In an extremely close vote, Wickles edged out another homegrown Alabama food, G Momma's bite-sized cookies of Selma, in the final round of our NCAA Basketball Tournament-style food bracket, which matched 32 foods that are either made in Alabama or that originated here in round-by-round competition.
Wickles received 52.5 percent of the 10,917 votes cast in the final round, while G Momma's received 47.5 percent. Final-round voting ended at 5 p.m. Sunday.
On the road to the championship, Wickles Pickles ran through the gauntlet of iconic Alabama food brands -- eliminated Dale's Seasoning sauce in the Round of 32, Dreamland Bar-B-Que sauce in the Sweet 16, John's Famous slaw dressing in the Elite 8, Zeigler bacon in the Final 4, and G Momma's cookies in the Championship Round.
The Sims brothers began making their Wickles Pickles in December 1998, after they acquired the recipe from their cousin, Dana Ferniany, who was living in Philadelphia at the time. (Ferniany now lives in Birmingham, where her husband, Will Ferniany, is CEO of UAB Health Systems.)
Ferniany perfected an old family recipe that give the pickles their distinctive sweet heat, and she began selling them to friends and at farmers' markets, Trey Sims says. She, too, is the one who came up with the name "Wickles" -- short for ''wickedly delicious pickles."
"She wasn't doing any retail or wholesale orders," Sims says. "She was basically selling them to individuals.
"So we went up to Philadelphia, and she got the recipes and taught us how to make them. We gave (the Fernianys) a little royalties off each case that we sold, and we've been making them ever since."
The Sims brothers rented an old restaurant in Dadeville, and they started out making 27 cases of Wickles a day. They made pickles three days a week and hit the road selling them the other days.
"We basically went to places we liked to go -- to Destin (Fla.) or Highlands, N.C., touristy type destinations -- to try to get accounts," Sims says. "Our theory was, when people would travel to these places, and they would pick them up, then when they went home, they would ask local people to carry them. Being here at Lake Martin helped a lot, too, with people coming here from all over the state."
Word has certainly gotten around. Wickles Pickles are now available in all 50 states, including at such major supermarket chains as Publix, Winn-Dixie, Kroger, Safeway and Walmart.
Celebrity chef Emeril Lagasse has served Wickles on hamburgers at one of his New Orleans restaurants, and Alabama's own Bob Baumhower has offered fried Wickles at his restaurants.
In addition to the original Wickles, the Wickles Pickles product line now includes relish, hoagie relish, pickle chips, pepper rings, pickled okra and sliced jalapenos. By early summer, Wickles also will offer a jalapeno relish, Sims says.
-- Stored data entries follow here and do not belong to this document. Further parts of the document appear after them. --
(** * korektor: corpus index builder and example-map merger

    A shallow embedding of [src/corpus/index_builder.py] and of the key filter
    and the merge step of [src/build_examples_stream.py], with the properties
    of the pipeline proved over it.

    Python values are modelled as follows.
    - [str] is a sequence of Unicode code points ([list Z]); [len], slicing,
      [strip], [startswith], [in] and the regular-expression class of the key
      filter all work on code points.
    - a [dict] whose iteration order is observable (the wordform map, a
      [Counter], the example maps) is an association list in insertion order;
      a [dict] that is only looked up (the sentence table) is a [gmap].
    - a [set] is a [gset]; the order in which Python iterates over it is a
      parameter of the model.
    - list objects that are shared between dictionaries live in an explicit
      heap, so that [list.extend] is visible through every alias.
    - exceptions are values of [exn]; a call that can raise returns a
      [result]. *)

From Stdlib Require Import ZArith QArith Sorted.
From stdpp Require Import gmap strings list fin_maps.

Open Scope Z_scope.
Open Scope nat_scope.

(* ===================================================================== *)
(** ** Python strings *)
(* ===================================================================== *)

Module PyStr.

(** A Python [str]: its code points, in order. *)
Definition str := list Z.

Definition byte_of (a : Ascii.ascii) : Z := Z.of_N (Ascii.N_of_ascii a).

Fixpoint bytes_of (s : string) : list Z :=
  match s with
  | EmptyString => []
  | String a r => byte_of a :: bytes_of r
  end.

Definition cont (b : Z) : Z := Z.land b 63.

(** UTF-8 decoding, used only to write literals of the source text: the
    source files are UTF-8, and so is this one. *)
Fixpoint utf8_decode (bs : list Z) : str :=
  match bs with
  | [] => []
  | b0 :: r0 =>
    if (b0 <? 128)%Z then b0 :: utf8_decode r0
    else if (b0 <? 224)%Z then
      match r0 with
      | b1 :: r1 =>
        Z.lor (Z.shiftl (Z.land b0 31) 6) (cont b1) :: utf8_decode r1
      | _ => []
      end
    else if (b0 <? 240)%Z then
      match r0 with
      | b1 :: b2 :: r2 =>
        Z.lor (Z.shiftl (Z.land b0 15) 12)
              (Z.lor (Z.shiftl (cont b1) 6) (cont b2)) :: utf8_decode r2
      | _ => []
      end
    else
      match r0 with
      | b1 :: b2 :: b3 :: r3 =>
        Z.lor (Z.shiftl (Z.land b0 7) 18)
              (Z.lor (Z.shiftl (cont b1) 12)
                     (Z.lor (Z.shiftl (cont b2) 6) (cont b3))) :: utf8_decode r3
      | _ => []
      end
  end.

(** [py "..."] is the Python string written between the quotes. *)
Definition py (s : string) : str := utf8_decode (bytes_of s).

Definition in_range (lo hi c : Z) : bool := ((lo <=? c) && (c <=? hi))%Z.

Definition in_ranges (rs : list (Z * Z)) (c : Z) : bool :=
  existsb (fun r => in_range r.1 r.2 c) rs.

(** [ch.isspace()]: the code points Python treats as whitespace. *)
Definition isspace (c : Z) : bool :=
  in_ranges [(0x9, 0xd); (0x1c, 0x20); (0x85, 0x85); (0xa0, 0xa0);
             (0x1680, 0x1680); (0x2000, 0x200a); (0x2028, 0x2029);
             (0x202f, 0x202f); (0x205f, 0x205f); (0x3000, 0x3000)]%Z c.

Fixpoint lstrip (s : str) : str :=
  match s with
  | c :: r => if isspace c then lstrip r else s
  | [] => []
  end.

Definition rstrip (s : str) : str := rev (lstrip (rev s)).

(** [s.strip()] *)
Definition strip (s : str) : str := rstrip (lstrip s).

(** Truth value of a string: [if s], [not s]. *)
Definition truthy (s : str) : bool :=
  match s with [] => false | _ => true end.

Definition eqb (s t : str) : bool := bool_decide (s = t).

(** [s.startswith(p)] *)
Fixpoint startswith (p s : str) : bool :=
  match p, s with
  | [], _ => true
  | a :: p', b :: s' => (a =? b)%Z && startswith p' s'
  | _ :: _, [] => false
  end.

(** [p in s] for strings: substring search. *)
Fixpoint contains (p s : str) : bool :=
  startswith p s ||
  match s with
  | [] => false
  | _ :: s' => contains p s'
  end.

(** [c in s] for a single character. *)
Definition has_char (c : Z) (s : str) : bool := existsb (Z.eqb c) s.

(** [ch.isdigit()]: code points whose Numeric_Type is Digit or Decimal
    (Unicode 14, the table of the CPython 3.11 interpreter). *)
Definition digit_ranges : list (Z * Z) :=
  [
   (0x30, 0x39); (0xb2, 0xb3); (0xb9, 0xb9); (0x660, 0x669);
   (0x6f0, 0x6f9); (0x7c0, 0x7c9); (0x966, 0x96f); (0x9e6, 0x9ef);
   (0xa66, 0xa6f); (0xae6, 0xaef); (0xb66, 0xb6f); (0xbe6, 0xbef);
   (0xc66, 0xc6f); (0xce6, 0xcef); (0xd66, 0xd6f); (0xde6, 0xdef);
   (0xe50, 0xe59); (0xed0, 0xed9); (0xf20, 0xf29); (0x1040, 0x1049);
   (0x1090, 0x1099); (0x1369, 0x1371); (0x17e0, 0x17e9); (0x1810, 0x1819);
   (0x1946, 0x194f); (0x19d0, 0x19da); (0x1a80, 0x1a89); (0x1a90, 0x1a99);
   (0x1b50, 0x1b59); (0x1bb0, 0x1bb9); (0x1c40, 0x1c49); (0x1c50, 0x1c59);
   (0x2070, 0x2070); (0x2074, 0x2079); (0x2080, 0x2089); (0x2460, 0x2468);
   (0x2474, 0x247c); (0x2488, 0x2490); (0x24ea, 0x24ea); (0x24f5, 0x24fd);
   (0x24ff, 0x24ff); (0x2776, 0x277e); (0x2780, 0x2788); (0x278a, 0x2792);
   (0xa620, 0xa629); (0xa8d0, 0xa8d9); (0xa900, 0xa909); (0xa9d0, 0xa9d9);
   (0xa9f0, 0xa9f9); (0xaa50, 0xaa59); (0xabf0, 0xabf9); (0xff10, 0xff19);
   (0x104a0, 0x104a9); (0x10a40, 0x10a43); (0x10d30, 0x10d39); (0x10e60, 0x10e68);
   (0x11052, 0x1105a); (0x11066, 0x1106f); (0x110f0, 0x110f9); (0x11136, 0x1113f);
   (0x111d0, 0x111d9); (0x112f0, 0x112f9); (0x11450, 0x11459); (0x114d0, 0x114d9);
   (0x11650, 0x11659); (0x116c0, 0x116c9); (0x11730, 0x11739); (0x118e0, 0x118e9);
   (0x11950, 0x11959); (0x11c50, 0x11c59); (0x11d50, 0x11d59); (0x11da0, 0x11da9);
   (0x16a60, 0x16a69); (0x16ac0, 0x16ac9); (0x16b50, 0x16b59); (0x1d7ce, 0x1d7ff);
   (0x1e140, 0x1e149); (0x1e2f0, 0x1e2f9); (0x1e950, 0x1e959); (0x1f100, 0x1f10a);
   (0x1fbf0, 0x1fbf9)]%Z.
The demand has long since outgrown that little restaurant kitchen in Dadeville. The parent company, Sims Foods Inc., is still based in Dadeville, but Wickles Pickles are now made in North Carolina.
"We would love to get production back in Alabama, but that would be a whole 'nother headache," Sims says. "That's not something we can afford to do right now."
Although they have gone nationwide, Sims Foods remains a small, Alabama-owned operation. The Sims brothers have another partner in the business, Andy Anderson, and a staff of three other people.
And while their cousin Dana Ferniany is not part of the company, she remains one of their biggest fans.
"She still takes a lot of pride in seeing it out there," Sims says.